Angelina had described the feeling so accurately that he couldn’t think of anything else to add on.

“I think it might be the worst feeling in the world,” said Angelina. “When something really, really bad is happening, and you can’t do anything about it.”

“Yeah, probably,” said Lachlan. “Mortal danger, big whoop. But mortal danger where you’re powerless to fight or defend yourself?”

“Bad,” said Angelina.

“I wasn’t going to put it quite so succinctly, but yeah. Bad is an apt enough descriptor.”

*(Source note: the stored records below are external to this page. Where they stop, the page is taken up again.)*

(** * shm-go: the block ring of a shared-memory byte stream

    A shallow embedding of the endpoint operations of package [shm]
    (type [ReadWriteCloser]: [GetReadBuffer], [SendReadBuffer],
    [GetWriteBuffer], [SendWriteBuffer], [Read], [Write], [ReadFrom],
    [WriteTo], [Close]) and of the shared segment they act on.

    The shared segment is modelled as a typed value: a header record and
    the array of blocks that follows it.  Address arithmetic
    [blocks + blockIndex*fullBlockSize] becomes a lookup in that array; an
    index past the array is an access outside the segment.  Every
    operation is a function from the segment to a [result], which is the
    segment after the call and what the call returned, or the reason why
    the calling thread did not return.  The semantics is that of one
    thread running at a time: between two atomic accesses of a call the
    peer does not move. *)

From Stdlib Require Import NArith ZArith Lia.
From Stdlib.Strings Require Import Byte.
From stdpp Require Import base numbers list option.

Open Scope N_scope.

(** ** Errors *)

(** The error values the package returns: [io.EOF], [io.ErrClosedPipe],
    the package's own sentinel errors, and the errors of the collaborators
    (semaphore, reader, writer, munmap), which are opaque codes here. *)
Inductive error : Type :=
| EOF
| ErrClosedPipe
| ErrInvalidSharedMemory
| ErrInvalidBuffer
| ErrNotMultipleOf64
| ErrInvalidBlockIndex
| Errno (code : N).

#[global] Instance error_eq_dec : EqDecision error.
Proof. solve_decision. Defined.

(** ** Semaphores *)

(** Modelled from the spec: the semaphore collaborator (package go-sem, a
    wrapper of the POSIX calls).  [Wait] blocks until a post is available
    and consumes it, [Post] adds one.  The semaphore lives in the shared
    header; [sem_fault] is the error its calls report when the peer has
    damaged it. *)
Record Semaphore : Type := mkSem {
  sem_value : N;
  sem_fault : option N
}.

Inductive waited : Type :=
| Acquired (s : Semaphore)
| Blocked
| WaitFailed (e : error).

Definition sem_Wait (s : Semaphore) : waited :=
  match sem_fault s with
  | Some c => WaitFailed (Errno c)
  | None =>
      if sem_value s =? 0 then Blocked
      else Acquired (mkSem (sem_value s - 1) None)
  end.

Definition sem_Post (s : Semaphore) : option error * Semaphore :=
  match sem_fault s with
  | Some c => (Some (Errno c), s)
  | None => (None, mkSem (sem_value s + 1) None)
  end.

(** ** The shared segment *)

Definition eofFlagIndex : nat := 0.
Definition eofFlagMask : N := 1.

(** One block: its header and the [BlockSize] payload bytes after it.
    The index and flag words are 32 bits wide and [Size] is 64 bits wide;
    the code only copies and compares them, so the conversions
    [uint32(...)] it writes are the identity. *)
Record sharedBlock : Type := mkBlock {
  Next : N;
  Prev : N;
  DoneRead : N;
  DoneWrite : N;
  Size : N;
  Flags : list N;
  payload : list byte
}.

(** The shared header followed by the block array. *)
Record sharedMem : Type := mkMem {
  BlockCount : N;
  BlockSize : N;
  ReadStart : N;
  ReadEnd : N;
  WriteStart : N;
  WriteEnd : N;
  SemSignal : Semaphore;
  SemAvail : Semaphore;
  blocks : list sharedBlock
}.

Definition set_ReadStart (v : N) (m : sharedMem) : sharedMem :=
  mkMem (BlockCount m) (BlockSize m) v (ReadEnd m) (WriteStart m)
        (WriteEnd m) (SemSignal m) (SemAvail m) (blocks m).

Definition set_ReadEnd (v : N) (m : sharedMem) : sharedMem :=
  mkMem (BlockCount m) (BlockSize m) (ReadStart m) v (WriteStart m)
        (WriteEnd m) (SemSignal m) (SemAvail m) (blocks m).

Definition set_WriteStart (v : N) (m : sharedMem) : sharedMem :=
  mkMem (BlockCount m) (BlockSize m) (ReadStart m) (ReadEnd m) v
        (WriteEnd m) (SemSignal m) (SemAvail m) (blocks m).

Definition set_WriteEnd (v : N) (m : sharedMem) : sharedMem :=
  mkMem (BlockCount m) (BlockSize m) (ReadStart m) (ReadEnd m)
        (WriteStart m) v (SemSignal m) (SemAvail m) (blocks m).

Definition set_SemSignal (s : Semaphore) (m : sharedMem) : sharedMem :=
  mkMem (BlockCount m) (BlockSize m) (ReadStart m) (ReadEnd m)
        (WriteStart m) (WriteEnd m) s (SemAvail m) (blocks m).

Definition set_SemAvail (s : Semaphore) (m : sharedMem) : sharedMem :=
  mkMem (BlockCount m) (BlockSize m) (ReadStart m) (ReadEnd m)
        (WriteStart m) (WriteEnd m) (SemSignal m) s (blocks m).

Definition set_blocks (bs : list sharedBlock) (m : sharedMem) : sharedMem :=
  mkMem (BlockCount m) (BlockSize m) (ReadStart m) (ReadEnd m)
        (WriteStart m) (WriteEnd m) (SemSignal m) (SemAvail m) bs.

Definition set_DoneRead (v : N) (b : sharedBlock) : sharedBlock :=
  mkBlock (Next b) (Prev b) v (DoneWrite b) (Size b) (Flags b) (payload b).

Definition set_DoneWrite (v : N) (b : sharedBlock) : sharedBlock :=
  mkBlock (Next b) (Prev b) (DoneRead b) v (Size b) (Flags b) (payload b).

Definition set_Size (v : N) (b : sharedBlock) : sharedBlock :=
  mkBlock (Next b) (Prev b) (DoneRead b) (DoneWrite b) v (Flags b) (payload b).

Definition set_Flags (fs : list N) (b : sharedBlock) : sharedBlock :=
  mkBlock (Next b) (Prev b) (DoneRead b) (DoneWrite b) (Size b) fs (payload b).

Definition set_payload (d : list byte) (b : sharedBlock) : sharedBlock :=
  mkBlock (Next b) (Prev b) (DoneRead b) (DoneWrite b) (Size b) (Flags b) d.

(** The block at [blocks + blockIndex * fullBlockSize], dereferenced;
    [None] past the block array. *)
Definition block_at (i : N) (m : sharedMem) : option sharedBlock :=
  blocks m !! N.to_nat i.

(** A store through a block pointer. *)
Definition store_block (i : N) (b : sharedBlock) (m : sharedMem) : sharedMem :=
  set_blocks (<[N.to_nat i := b]> (blocks m)) m.

(** A read-modify-write through a block pointer; [None] past the block
    array. *)
Definition with_block (i : N) (f : sharedBlock -> sharedBlock) (m : sharedMem)
  : option sharedMem :=
  match block_at i m with
  | None => None
  | Some b => Some (store_block i (f b) m)
  end.

(** ** Atomic accesses *)

(** The four ring pointers of the header. *)
Inductive ringptr : Type := pReadStart | pReadEnd | pWriteStart | pWriteEnd.

Definition LoadUint32 (p : ringptr) (m : sharedMem) : N :=
  match p with
  | pReadStart => ReadStart m
  | pReadEnd => ReadEnd m
  | pWriteStart => WriteStart m
  | pWriteEnd => WriteEnd m
  end.

Definition StoreUint32 (p : ringptr) (v : N) (m : sharedMem) : sharedMem :=
  match p with
  | pReadStart => set_ReadStart v m
  | pReadEnd => set_ReadEnd v m
  | pWriteStart => set_WriteStart v m
  | pWriteEnd => set_WriteEnd v m
  end.

Definition CompareAndSwapUint32 (p : ringptr) (old new : N) (m : sharedMem)
  : bool * sharedMem :=
  if LoadUint32 p m =? old then (true, StoreUint32 p new m) else (false, m).

(** The two per-block flags that are accessed atomically. *)
Inductive doneflag : Type := fDoneRead | fDoneWrite.

Definition done_get (f : doneflag) (b : sharedBlock) : N :=
  match f with fDoneRead => DoneRead b | fDoneWrite => DoneWrite b end.

Definition done_set (f : doneflag) (v : N) (b : sharedBlock) : sharedBlock :=
  match f with fDoneRead => set_DoneRead v b | fDoneWrite => set_DoneWrite v b end.

(** [atomic.StoreUint32] on a block's [DoneRead] or [DoneWrite]; [None] when the block pointer
    leaves the block array. *)
Definition StoreDone (f : doneflag) (i : N) (v : N) (m : sharedMem)
  : option sharedMem :=
  with_block i (done_set f v) m.

(** [atomic.CompareAndSwapUint32] on a block's [DoneRead] or [DoneWrite]. *)
Definition CompareAndSwapDone (f : doneflag) (i : N) (old new : N) (m : sharedMem)
  : option (bool * sharedMem) :=
  match block_at i m with
  | None => None
  | Some b =>
      if done_get f b =? old
      then Some (true, store_block i (done_set f new b) m)
      else Some (false, m)
  end.

(** ** Results *)

Inductive semid : Type := sSignal | sAvail.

“I know what you mean too,” said Sam. “Right after I met Lachlan, one of those Dave things grabbed me, and my life was just… completely out of my hands. Nothing else that’s happened to me has really been comparable to that. Not even getting my fingers eaten off, or watching Lachlan die, or anything. I’m an engineer. I like to think every problem has a solution. But having my life in danger and not seeing a way out was… yeah.”

“Yeah,” said Lachlan.

“Yeah,” echoed Angelina.

“I’ve been on full alert too, like you said,” said Sam. “It’s a natural human response to being in danger. It’s millions of years old.”

“If an early hominid got attacked by a cave bear, he’d spend the rest of his life avoiding anything cave-bear shaped,” added Lachlan.

“I wish cave bears were the only thing we had to deal with,” said Angelina.

“Yeah,” said Lachlan. “The Paleolithic era. Those were the good old days.”

“Yep,” said Sam. “The good old days.”